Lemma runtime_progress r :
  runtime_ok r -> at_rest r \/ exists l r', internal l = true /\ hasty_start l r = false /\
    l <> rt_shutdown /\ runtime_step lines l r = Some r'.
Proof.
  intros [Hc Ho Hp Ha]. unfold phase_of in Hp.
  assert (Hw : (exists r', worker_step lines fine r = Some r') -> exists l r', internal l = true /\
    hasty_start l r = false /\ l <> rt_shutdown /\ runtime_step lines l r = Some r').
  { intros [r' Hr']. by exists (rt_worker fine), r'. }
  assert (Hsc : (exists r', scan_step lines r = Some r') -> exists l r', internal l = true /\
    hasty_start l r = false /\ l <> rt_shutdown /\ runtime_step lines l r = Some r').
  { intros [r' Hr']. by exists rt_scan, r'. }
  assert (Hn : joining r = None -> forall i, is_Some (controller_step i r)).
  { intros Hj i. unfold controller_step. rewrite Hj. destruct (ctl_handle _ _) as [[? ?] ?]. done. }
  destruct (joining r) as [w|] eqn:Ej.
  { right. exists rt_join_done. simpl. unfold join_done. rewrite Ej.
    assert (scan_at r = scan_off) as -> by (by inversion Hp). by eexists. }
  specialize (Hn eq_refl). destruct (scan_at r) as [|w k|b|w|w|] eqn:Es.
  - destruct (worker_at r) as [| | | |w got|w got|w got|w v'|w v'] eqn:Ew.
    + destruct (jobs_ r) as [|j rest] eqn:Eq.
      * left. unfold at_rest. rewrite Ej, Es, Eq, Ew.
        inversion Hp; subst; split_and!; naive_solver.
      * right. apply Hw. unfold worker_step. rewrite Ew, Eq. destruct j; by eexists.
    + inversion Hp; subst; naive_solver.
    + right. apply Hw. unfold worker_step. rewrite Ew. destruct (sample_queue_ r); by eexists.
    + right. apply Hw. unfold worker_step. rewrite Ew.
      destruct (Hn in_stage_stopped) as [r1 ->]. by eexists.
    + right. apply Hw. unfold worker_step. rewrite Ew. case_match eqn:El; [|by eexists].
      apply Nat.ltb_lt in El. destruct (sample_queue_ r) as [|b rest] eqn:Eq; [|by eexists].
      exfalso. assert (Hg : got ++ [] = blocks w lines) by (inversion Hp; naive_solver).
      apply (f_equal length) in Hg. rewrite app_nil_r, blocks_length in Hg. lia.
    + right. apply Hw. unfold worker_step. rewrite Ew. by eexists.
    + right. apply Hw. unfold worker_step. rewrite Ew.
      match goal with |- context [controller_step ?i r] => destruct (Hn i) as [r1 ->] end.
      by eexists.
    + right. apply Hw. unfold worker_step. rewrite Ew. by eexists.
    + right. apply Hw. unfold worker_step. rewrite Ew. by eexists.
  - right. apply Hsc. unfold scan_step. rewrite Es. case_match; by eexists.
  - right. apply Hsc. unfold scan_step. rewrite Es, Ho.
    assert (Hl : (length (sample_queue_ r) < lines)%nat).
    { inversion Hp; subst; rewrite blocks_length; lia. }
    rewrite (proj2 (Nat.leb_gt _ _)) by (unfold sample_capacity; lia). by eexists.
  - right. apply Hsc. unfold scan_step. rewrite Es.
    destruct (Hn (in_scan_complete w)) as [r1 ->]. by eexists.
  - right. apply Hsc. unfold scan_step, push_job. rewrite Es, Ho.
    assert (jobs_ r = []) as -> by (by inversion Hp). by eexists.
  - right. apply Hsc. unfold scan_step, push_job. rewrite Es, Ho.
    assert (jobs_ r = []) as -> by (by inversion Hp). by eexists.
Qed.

---

Return the lines of the records that include the string "assert".

  assert (Hw : (exists r', worker_step lines fine r = Some r') -> exists l r', internal l = true /\
  assert (Hsc : (exists r', scan_step lines r = Some r') -> exists l r', internal l = true /\
  assert (Hn : joining r = None -> forall i, is_Some (controller_step i r)).
    assert (scan_at r = scan_off) as -> by (by inversion Hp). by eexists. }
      exfalso. assert (Hg : got ++ [] = blocks w lines) by (inversion Hp; naive_solver).
    assert (Hl : (length (sample_queue_ r) < lines)%nat).
    assert (jobs_ r = []) as -> by (by inversion Hp). by eexists.
    assert (jobs_ r = []) as -> by (by inversion Hp). by eexists.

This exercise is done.